*** Records to use ***

(* ===== verification/Settings.v ===== *)
(** * The settings registry of [src/settings.c]

    Entries with their schema and accessors, watchers, and the one path a value takes:
    [set_value].  The state the accessors reach - the engine's, an add-on's, the host's -
    is a parameter [W] of the model, and an entry's [read] and [write] are functions on
    it.  Every function runs under the registry's lock, so it is one step. *)

From S2P Require Import Prelude Toml TomlParse Engine.
From Stdlib Require Import Ascii SpecFloat.

Module Settings.
Import Toml.
Import Engine(status, GPTPS_OK, GPTPS_E_NOMEM, GPTPS_E_INVAL, GPTPS_E_NOTFOUND, GPTPS_E_DUP, GPTPS_E_CONFIG, status_eq_dec).

#[export] Existing Instance status_eq_dec.

Inductive setting_type := SET_INT | SET_UINT | SET_DOUBLE | SET_BOOL | SET_ENUM | SET_STRING.
#[export] Instance setting_type_dec : EqDecision setting_type.
Proof. solve_decision. Defined.
#[export] Instance ascii_eq_dec : EqDecision ascii := ascii_dec.

Definition VALUE_MAX : nat := 256.

Section registry.
Context {W : Type}.

(** [gptps_setting_entry].  The accessors have their target in them. *)
Record setting := Setting {
  s_key : text; s_defval : text; s_type : setting_type;
  s_hot : bool; s_has_range : bool; s_min : double; s_max : double;
  s_choices : option (list text);
  s_owner : option N; s_read : W → nat → text; s_write : W → text → W * status;
  s_tag : option N; s_dirty : bool; s_nosave : bool }.
#[export] Instance eta_setting : Eta setting := λ r,
  Setting (s_key r) (s_defval r) (s_type r) (s_hot r) (s_has_range r) (s_min r) (s_max r) (s_choices r)
    (s_owner r) (s_read r) (s_write r) (s_tag r) (s_dirty r) (s_nosave r).

(** [gptps_setting_watcher]: the callback and its data are the number that names it. *)
Record watcher := Watcher { w_cb : N; w_files : bool; w_tag : option N; w_off : bool }.
#[export] Instance eta_watcher : Eta watcher := λ r, Watcher (w_cb r) (w_files r) (w_tag r) (w_off r).

(** [struct gptps_settings]: the list from [head] to [tail], [n], and the watchers, the
    last added first. *)
Record settings := Registry { s_list : list setting; s_n : nat; s_watchers : list watcher }.
#[export] Instance eta_settings : Eta settings := λ r, Registry (s_list r) (s_n r) (s_watchers r).

Definition settings_create : settings := Registry [] 0 [].

(** ** The list *)

Fixpoint find_in (key : text) (l : list setting) : option setting :=
  match l with [] => None | e :: l => if decide (s_key e = key) then Some e else find_in key l end.
Definition setting_find (r : settings) (key : text) : option setting := find_in key (s_list r).
(** Assignment through the pointer [setting_find] returns. *)
Fixpoint put_in (key : text) (f : setting → setting) (l : list setting) : list setting :=
  match l with [] => [] | e :: l => if decide (s_key e = key) then f e :: l else e :: put_in key f l end.
Definition set_entry (key : text) (f : setting → setting) (r : settings) : settings :=
  r <| s_list := put_in key f (s_list r) |>.

Definition settings_append (e : setting) (r : settings) : settings :=
  r <| s_list := s_list r ++ [e] |> <| s_n := S (s_n r) |>.

(** ** Registration *)

(** [gptps_setting_def], with the accessors given. *)
Record setting_def := Def {
  d_key : text; d_type : setting_type; d_hot : bool; d_has_range : bool; d_min : double; d_max : double;
  d_choices : option (list text); d_read : W → nat → text; d_write : W → text → W * status }.

Definition entry_of (def : setting_def) (owner : option N) (defval : text) : setting :=
  Setting (d_key def) defval (d_type def) (d_hot def) (d_has_range def) (d_min def) (d_max def) (d_choices def)
    owner (d_read def) (d_write def) None false false.

Definition settings_add_owned (r : settings) (w : W) (def : setting_def) (owner : option N) : settings * status :=
  match setting_find r (d_key def) with
  | Some _ => (r, GPTPS_E_DUP)
  | None => (settings_append (entry_of def owner (d_read def w VALUE_MAX)) r, GPTPS_OK)
  end.

(** [gptps_settings_prepare], then [gptps_settings_publish_locked]. *)
Definition settings_prepare (w : W) (def : setting_def) (owner : option N) (defval : option text) : setting :=
  entry_of def owner (match defval with Some v => take (VALUE_MAX - 1) v | None => d_read def w VALUE_MAX end).
Definition settings_publish (r : settings) (p : setting) : settings * bool :=
  match setting_find r (s_key p) with
  | Some _ => (r, false)
  | None => (settings_append p r, true)
  end.

Definition watch_add (r : settings) (cb : N) (files : bool) (tag : option N) : settings :=
  r <| s_watchers := Watcher cb files tag false :: s_watchers r |>.
Definition set_tag (r : settings) (key : text) (tag : option N) : settings :=
  set_entry key (λ e, e <| s_tag := tag |>) r.
Definition settings_nosave (r : settings) (key : text) : settings :=
  set_entry key (λ e, e <| s_nosave := true |>) r.

(** ** Removal *)

(** The walk that unlinks: the entries kept, and how many went. *)
Fixpoint unlink (drop : setting → bool) (l : list setting) : list setting * nat :=
  match l with
  | [] => ([], 0%nat)
  | e :: l => let '(kept, k) := unlink drop l in if drop e then (kept, S k) else (e :: kept, k)
  end.
Definition settings_unlink (drop : setting → bool) (r : settings) : settings * nat :=
  let '(kept, k) := unlink drop (s_list r) in (r <| s_list := kept |> <| s_n := (s_n r - k)%nat |>, k).

Definition forget_tag (r : settings) (tag : N) : settings :=
  let r := r <| s_watchers ::= map (λ w, if decide (w_tag w = Some tag) then w <| w_off := true |> else w) |> in
  (settings_unlink (λ e, bool_decide (s_tag e = Some tag)) r).1.

Definition has_prefix (s p : text) : bool := bool_decide (take (length p) s = p).
Definition drops_task (owner : N) (prefix : option text) (keep : list text) (e : setting) : bool :=
  if decide (s_owner e = Some owner) then true
  else match s_owner e, prefix with
       | None, Some p => has_prefix (s_key e) p && forallb (λ k, negb (has_prefix (s_key e) k)) keep
       | _, _ => false
       end.
Definition remove_task (r : settings) (owner : N) (prefix : option text) (keep : list text) : settings * nat :=
  settings_unlink (drops_task owner prefix keep) r.

(** ** Values *)

(** [x < min || x > max] *)
Definition out_of_range (e : setting) (x : double) : bool :=
  s_has_range e && (SFltb x (s_min e) || SFltb (s_max e) x).

(** The tests of where the conversions stop are left out: a plain number is converted to
    its end. *)
Definition valid_value (e : setting) (v : text) : bool :=
  match s_type e with
  | SET_INT =>
      plain_number v true &&
      let '(x, range) := TomlParse.strtoll v in negb range && negb (out_of_range e (double_of_Z x))
  | SET_UINT =>
      plain_number v true && negb (negative v) &&
      let '(x, range) := TomlParse.strtoull v in negb range && negb (out_of_range e (double_of_Z x))
  | SET_DOUBLE =>
      plain_number v false &&
      let x := strtod v in negb (not_finite x) && negb (out_of_range e x)
  | SET_BOOL => bool_decide (v = str "true") || bool_decide (v = str "false")
  | SET_ENUM => match s_choices e with None => false | Some l => bool_decide (v ∈ l) end
  | SET_STRING => (length v <? VALUE_MAX)%nat
  end.

Definition apply_entry (e : setting) (w : W) (v : text) : W * status :=
  if negb (valid_value e v) then (w, GPTPS_E_CONFIG) else s_write e w v.

Definition is_space (c : ascii) : bool :=
  (c =c " ") || (c =c tab) || (c =c cr) || (c =c nl) || (c =c ascii_of_nat 11) || (c =c ascii_of_nat 12).
Fixpoint skip_space (p : text) : text :=
  match p with c :: p' => if is_space c then skip_space p' else p | [] => [] end.
(** The white space taken off both ends of what is typed. *)
Definition typed (e : setting) (live : bool) (v : text) : text :=
  if live && bool_decide (s_type e ≠ SET_STRING) && (length v <? VALUE_MAX)%nat
  then reverse (skip_space (reverse (skip_space v))) else v.

(** A call of a watcher: which, the key and the value it is told. *)
Definition heard (live : bool) (w : watcher) : bool := (live || w_files w) && negb (w_off w).

Definition set_value (r : settings) (w : W) (key v : text) (live : bool)
    : settings * W * status * list (N * text * text) :=
  match setting_find r key with
  | None => (r, w, GPTPS_E_NOTFOUND, [])
  | Some e =>
      let '(w', st) := apply_entry e w (typed e live v) in
      if decide (st = GPTPS_OK) then
        let applied := s_read e w' VALUE_MAX in
        (set_entry key (λ e, e <| s_dirty := live |>) r, w', GPTPS_OK,
         map (λ x, (w_cb x, key, applied)) (List.filter (heard live) (s_watchers r)))
      else (r, w', st, [])
  end.

(** ** Lookups *)

Definition settings_size (r : settings) : nat := s_n r.
Definition type_of (r : settings) (key : text) : option setting_type := s_type <$> setting_find r key.
Definition settings_has (r : settings) (key : text) : bool := bool_decide (is_Some (setting_find r key)).
Definition get_by (r : settings) (w : W) (key : text) (cap : nat) : option text * status :=
  if decide (cap = 0%nat) then (None, GPTPS_E_INVAL)
  else match setting_find r key with
       | Some e => (Some (s_read e w cap), GPTPS_OK)
       | None => (None, GPTPS_E_NOTFOUND)
       end.
(** The key, the current value and the default, as [gptps_setting_info] has them. *)
Definition info_at (r : settings) (w : W) (index : nat) : option (text * text * text) :=
  e ← s_list r !! index; Some (s_key e, s_read e w VALUE_MAX, take (VALUE_MAX - 1) (s_defval e)).

End registry.
Arguments setting : clear implicits.
Arguments settings : clear implicits.
Arguments setting_def : clear implicits.

(** ** Near misses *)

(** The inner loop of [gptps_edit_distance] over the rest of [b] and of the row above:
    the rest of the new row, and its least entry. *)
Fixpoint row_loop (ca : ascii) (diag left best : nat) (b : text) (row : list nat) : list nat * nat :=
  match b, row with
  | cb :: b, up :: row =>
      let v := (diag + (if ca =c cb then 0 else 1))%nat in
      let v := if (left + 1 <? v)%nat then (left + 1)%nat else v in
      let v := if (up + 1 <? v)%nat then (up + 1)%nat else v in
      let '(r, best) := row_loop ca up v (if (v <? best)%nat then v else best) b row in
      (v :: r, best)
  | _, _ => ([], best)
  end.
(** The outer loop, at row [i]. *)
Fixpoint rows (cap i : nat) (a b : text) (row : list nat) : nat :=
  match a with
  | [] => default 0%nat (row !! length b)
  | ca :: a =>
      match row with
      | diag :: up =>
          let '(r, best) := row_loop ca diag i i b up in
          if (cap <? best)%nat then (cap + 1)%nat else rows cap (S i) a b (i :: r)
      | [] => 0%nat
      end
  end.
Definition edit_distance (a b : text) (cap : nat) : nat :=
  let la := length a in
  let lb := length b in
  if (256 <? la)%nat || (256 <? lb)%nat then (cap + 1)%nat
  else if (cap <? (if (lb <? la)%nat then la - lb else lb - la))%nat then (cap + 1)%nat
  else rows cap 1 a b (seq 0 (S lb)).

(** The loop of [gptps_settings_closest] over the registered keys. *)
Definition near_limit (key : text) : nat := if (length key / 4 <? 2)%nat then 2%nat else (length key / 4)%nat.
Fixpoint closest_loop (key : text) (limit : nat) (best : option (nat * text)) (keys : list text) : option (nat * text) :=
  match keys with
  | [] => best
  | k :: keys =>
      let d := edit_distance key k limit in
      closest_loop key limit
        (if (d <=? limit)%nat && match best with None => true | Some (b, _) => (d <? b)%nat end
         then Some (d, k) else best) keys
  end.
Definition closest {W} (r : settings W) (key : text) : option text :=
  snd <$> closest_loop key (near_limit key) None (map s_key (s_list r)).

End Settings.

*** End of Records to use ***

Exercise brief: Scan the data above and report each line in which "them" is present.

Answer to the problem:
(** [gptps_setting_entry].  The accessors have their target in them. *)
(** The key, the current value and the default, as [gptps_setting_info] has them. *)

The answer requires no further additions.